_Records to use_
Record applied (old : Journal) (s : AttemptState) (a : Action) (now : Time) (j' : Journal) (s' : AttemptState)
    (e : EventType) (j1 : Journal) : Prop := {
  ap_valid : Journal_Valid old = true;
  ap_state : consistent s;
  ap_now : ValidTime now = true;
  ap_version : jn_Version old <> MaxInt64;
  ap_reload : reload old = Some (reload_journal old);
  ap_case : apply_case old (reload_journal old) s a now = Ok (j1, s', e);
  ap_next : j' = merge_details j1 <| jn_Version := jn_Version (merge_details j1) + 1 |>;
  ap_valid' : Journal_Valid j' = true;
  ap_step : attempt_step s s' }.

Lemma Apply_applied old s a now j' s' e :
  Apply old s a now = Ok (j', s', e) -> exists j1, applied old s a now j' s' e j1.
Proof.
  unfold Apply. destruct (_ || _) eqn:E1; [done|]. bool_to_prop. destruct (reload old) as [j|] eqn:E2; [|done].
  pose proof (reload_Some _ _ E2) as ->. destruct (apply_case _ _ _ _ _) as [[[j1 s1] e1]|] eqn:E3; [|done]. cbn [result_bind].
  cbv zeta. destruct (_ || _) eqn:E4; [done|]. bool_to_prop. intros [= <- <- <-]. exists j1.
  rewrite not_nil_false in *. constructor; first [done|by apply Validate_spec|by apply Z.eqb_neq].
Qed.

(** Every field but the problem and the version comes from the case. *)
Lemma applied_fields old s a now j' s' e j1 :
  applied old s a now j' s' e j1 ->
  jn_Phase j' = jn_Phase j1 /\ jn_Plan j' = jn_Plan j1 /\ jn_PreparationID j' = jn_PreparationID j1 /\
  jn_Prepared j' = jn_Prepared j1 /\ jn_SubmitStarted j' = jn_SubmitStarted j1 /\
  jn_SubmissionProblem j' = jn_SubmissionProblem j1 /\
  jn_SubmissionAbsenceObservedAt j' = jn_SubmissionAbsenceObservedAt j1 /\
  jn_SubmissionResourceName j' = jn_SubmissionResourceName j1 /\ jn_StartAuthorization j' = jn_StartAuthorization j1 /\
  jn_Remote j' = jn_Remote j1 /\ jn_Observation j' = jn_Observation j1 /\ jn_Failures j' = jn_Failures j1 /\
  jn_PreparationObservationStarted j' = jn_PreparationObservationStarted j1 /\
  jn_OwnerSubmissionPresent j' = jn_OwnerSubmissionPresent j1.
Proof. intros []. destruct (merge_details_problem j1) as (q & Hq & _). rewrite ap_next0, Hq. cbn. done. Qed.
(** The wait before the next pass is the poll delay, raised to
    fifteen seconds for a local failure or a known execution and to thirty
    after an unresolved submission, doubled per recorded failure and cut at
    two minutes; it is positive, and every intermediate value fits an int64. *)
Theorem nextPassDelay_spec poll j :
  1000000 <= poll <= 300 * Second -> 0 <= jn_Failures j ->
  nextPassDelay poll j = Z.min (first_delay poll j * 2 ^ jn_Failures j) (120 * Second) /\
  poll <= first_delay poll j <= Z.max poll submittedRetryFloor /\
  0 < nextPassDelay poll j <= 120 * Second /\
  forall n, is_int64 (double_delay n (first_delay poll j)).
Proof.
  intros Hp Hf. pose proof (first_delay_bounds poll j) as HB.
  split_and!; [apply nextPassDelay_power; lia|lia|lia|apply nextPassDelay_range; lia|apply nextPassDelay_range; lia|].
  intros n. assert (forall n d, 0 < d <= 300 * Second -> 0 < double_delay n d <= 300 * Second) as HD.
  { clear. intros n. induction n as [|n IH]; intros d Hd; cbn; [done|]. destruct (Z.ltb_spec d (120 * Second)); [|done].
    apply IH. unfold Second in *. lia. }
  specialize (HD n (first_delay poll j)). unfold submittedRetryFloor, is_int64, MinInt64, MaxInt64, Second in *. lia.
Qed.
(* ===== verification/StoreTx.v ===== *)
(** * Transactions of the store

    A repository method of the SQLite store runs a function inside one
    transaction with the store's own clock ([clock.go], [store.go]). An error
    of the function rolls everything back. The clock never runs backwards
    between committed transactions, whatever the wall clock does: the store
    keeps a floor in milliseconds, rounded up. Statements of a transaction are
    functions on tables; a constraint or trigger that aborts a statement is
    [store_ErrConflict], and a failing driver is a [write_end]. *)

From S2P Require Import Prelude GoStrings GoTime Identifiers Problems Scheduler.
#[local] Open Scope string_scope.
#[local] Open Scope list_scope.
#[local] Open Scope Z_scope.
#[local] Open Scope bool_scope.

Definition store_ErrUnavailable : error := ENew "state store unavailable".
Definition store_ErrCorrupt : error := ENew "state integrity check failed".
Definition store_ErrConflict : error := ENew "state record conflicts with an existing record".
Definition store_ErrInvalid : error := ENew "invalid state record or options".
Definition store_scheduler_ErrInvalid : error := ENew "invalid scheduler record or policy".

(** ** The transaction clock *)
Definition UnixMilli (t : Time) : Z := t / Millisecond.
Definition of_millis (ms : Z) : Time := ms * Millisecond.
Definition transaction_now (floor : Z) (wall : Time) : Time :=
  if Before wall (of_millis floor) then of_millis floor else wall.
Definition next_floor (now : Time) : Z :=
  if (now `mod` Second) `mod` Millisecond =? 0 then UnixMilli now else UnixMilli now + 1.

Record store (T : Type) := mkStore { so_clock_ms : Z; so_tables : T }.
Arguments mkStore {T} _ _.
Arguments so_clock_ms {T} _.
Arguments so_tables {T} _.

(** What a transaction does with the tables at its time. *)
Definition txn (T A : Type) : Type := Time -> T -> result error (A * T).

Definition write {T A} (wall : Time) (fn : txn T A) (s : store T) : result error (A * store T) :=
  throw negb (ValidTime wall) with store_scheduler_ErrInvalid ;;
  throw so_clock_ms s <? 0 with store_ErrCorrupt ;;
  let now := transaction_now (so_clock_ms s) wall in
  throw negb (ValidTime (of_millis (next_floor now))) with store_scheduler_ErrInvalid ;;
  do p <- fn now (so_tables s) ;;
  Ok (p.1, mkStore (next_floor now) p.2).

(** How the driver lets a transaction end: it commits; it fails before the
    commit; or the commit itself reports an error, and the transaction may
    have been kept or not. *)
Inductive write_end := Commits | Fails (e : error) | CommitUnknown (e : error) (kept : bool).

Definition transact {T A} (how : write_end) (wall : Time) (fn : txn T A) (s : store T) : result error A * store T :=
  match how with
  | Fails e => (Err e, s)
  | Commits => match write wall fn s with Ok (a, s') => (Ok a, s') | Err e => (Err e, s) end
  | CommitUnknown e kept => match write wall fn s with Ok (_, s') => (Err e, if kept then s' else s) | Err e' => (Err e', s) end
  end.

(** ** The clock does not run backwards *)
Lemma next_floor_above now : now <= of_millis (next_floor now) < now + Millisecond.
Proof.
  unfold next_floor, of_millis, UnixMilli, Millisecond, Second.
  destruct (_ =? 0) eqn:E; Z.to_euclidean_division_equations; lia.
Qed.
Lemma next_floor_mono a b : a <= b -> next_floor a <= next_floor b.
Proof.
  intros H. pose proof (next_floor_above a) as Ha. pose proof (next_floor_above b) as Hb. unfold of_millis, Millisecond in *. lia.
Qed.
Lemma transaction_now_above floor wall : of_millis floor <= transaction_now floor wall.
Proof. unfold transaction_now, Before. destruct (_ <? _) eqn:E; lia. Qed.

(** A millisecond bound is past at an instant exactly when it is past at the
    instant's millisecond, so conditions on stored milliseconds agree with
    the conditions on instants. *)
Lemma millis_past ms now : of_millis ms <= now <-> ms <= UnixMilli now.
Proof. unfold of_millis, UnixMilli, Millisecond. Z.to_euclidean_division_equations. lia. Qed.

Lemma write_Ok {T A} wall (fn : txn T A) s a s' :
  write wall fn s = Ok (a, s') ->
  exists now, now = transaction_now (so_clock_ms s) wall /\ ValidTime wall = true /\ 0 <= so_clock_ms s /\
    fn now (so_tables s) = Ok (a, so_tables s') /\ so_clock_ms s' = next_floor now /\ so_clock_ms s <= so_clock_ms s'.
Proof.
  unfold write. destruct (negb (ValidTime wall)) eqn:Hv; [done|]. destruct (so_clock_ms s <? 0) eqn:H0; [done|].
  case_match; [done|].
  set (now := transaction_now _ _). destruct (fn now (so_tables s)) as [[x t]|e] eqn:Hf; [|done]. cbn. intros [= <- <-].
  exists now. repeat split; cbn; try done.
  - by destruct (ValidTime wall).
  - lia.
  - pose proof (transaction_now_above (so_clock_ms s) wall). pose proof (next_floor_above now). subst now. unfold of_millis, Millisecond in *. lia.
Qed.

(** Every way a transaction can end, read backwards: the store is unchanged,
    or the function ran at the transaction's time and its tables were kept. *)
Lemma transact_inv {T A} how wall (fn : txn T A) s r s' :
  transact how wall fn s = (r, s') ->
  (s' = s /\ match r with Ok _ => False | Err _ => True end) \/
  exists a, write wall fn s = Ok (a, s') /\ match r with Ok b => b = a | Err _ => True end.
Proof.
  destruct how as [|e|e kept]; cbn.
  - destruct (write wall fn s) as [[a t]|e]; intros [= <- <-]; [right; by exists a|by left].
  - intros [= <- <-]. by left.
  - destruct (write wall fn s) as [[a t]|e']; [|intros [= <- <-]; by left]. destruct kept; intros [= <- <-]; [right; by exists a|by left].
Qed.
(** A caller that got an answer had its transaction committed. *)
Lemma transact_Ok {T A} how wall (fn : txn T A) s x s' : transact how wall fn s = (Ok x, s') -> exists now, fn now (so_tables s) = Ok (x, so_tables s').
Proof.
  intros H. destruct (transact_inv _ _ _ _ _ _ H) as [[_ []]|(y & Hw & ->)]. destruct (write_Ok _ _ _ _ _ Hw) as (now & _ & _ & _ & Hf & _). by exists now.
Qed.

_To do_
Among the records above, extract exactly the lines from the line with "Ok (p.1, mkStore (next_floor now) p.2)." to the line with "Inductive write_end := Commits", both lines included, and leave out the rest.

_Exercise result_
  Ok (p.1, mkStore (next_floor now) p.2).

(** How the driver lets a transaction end: it commits; it fails before the
    commit; or the commit itself reports an error, and the transaction may
    have been kept or not. *)
Inductive write_end := Commits | Fails (e : error) | CommitUnknown (e : error) (kept : bool).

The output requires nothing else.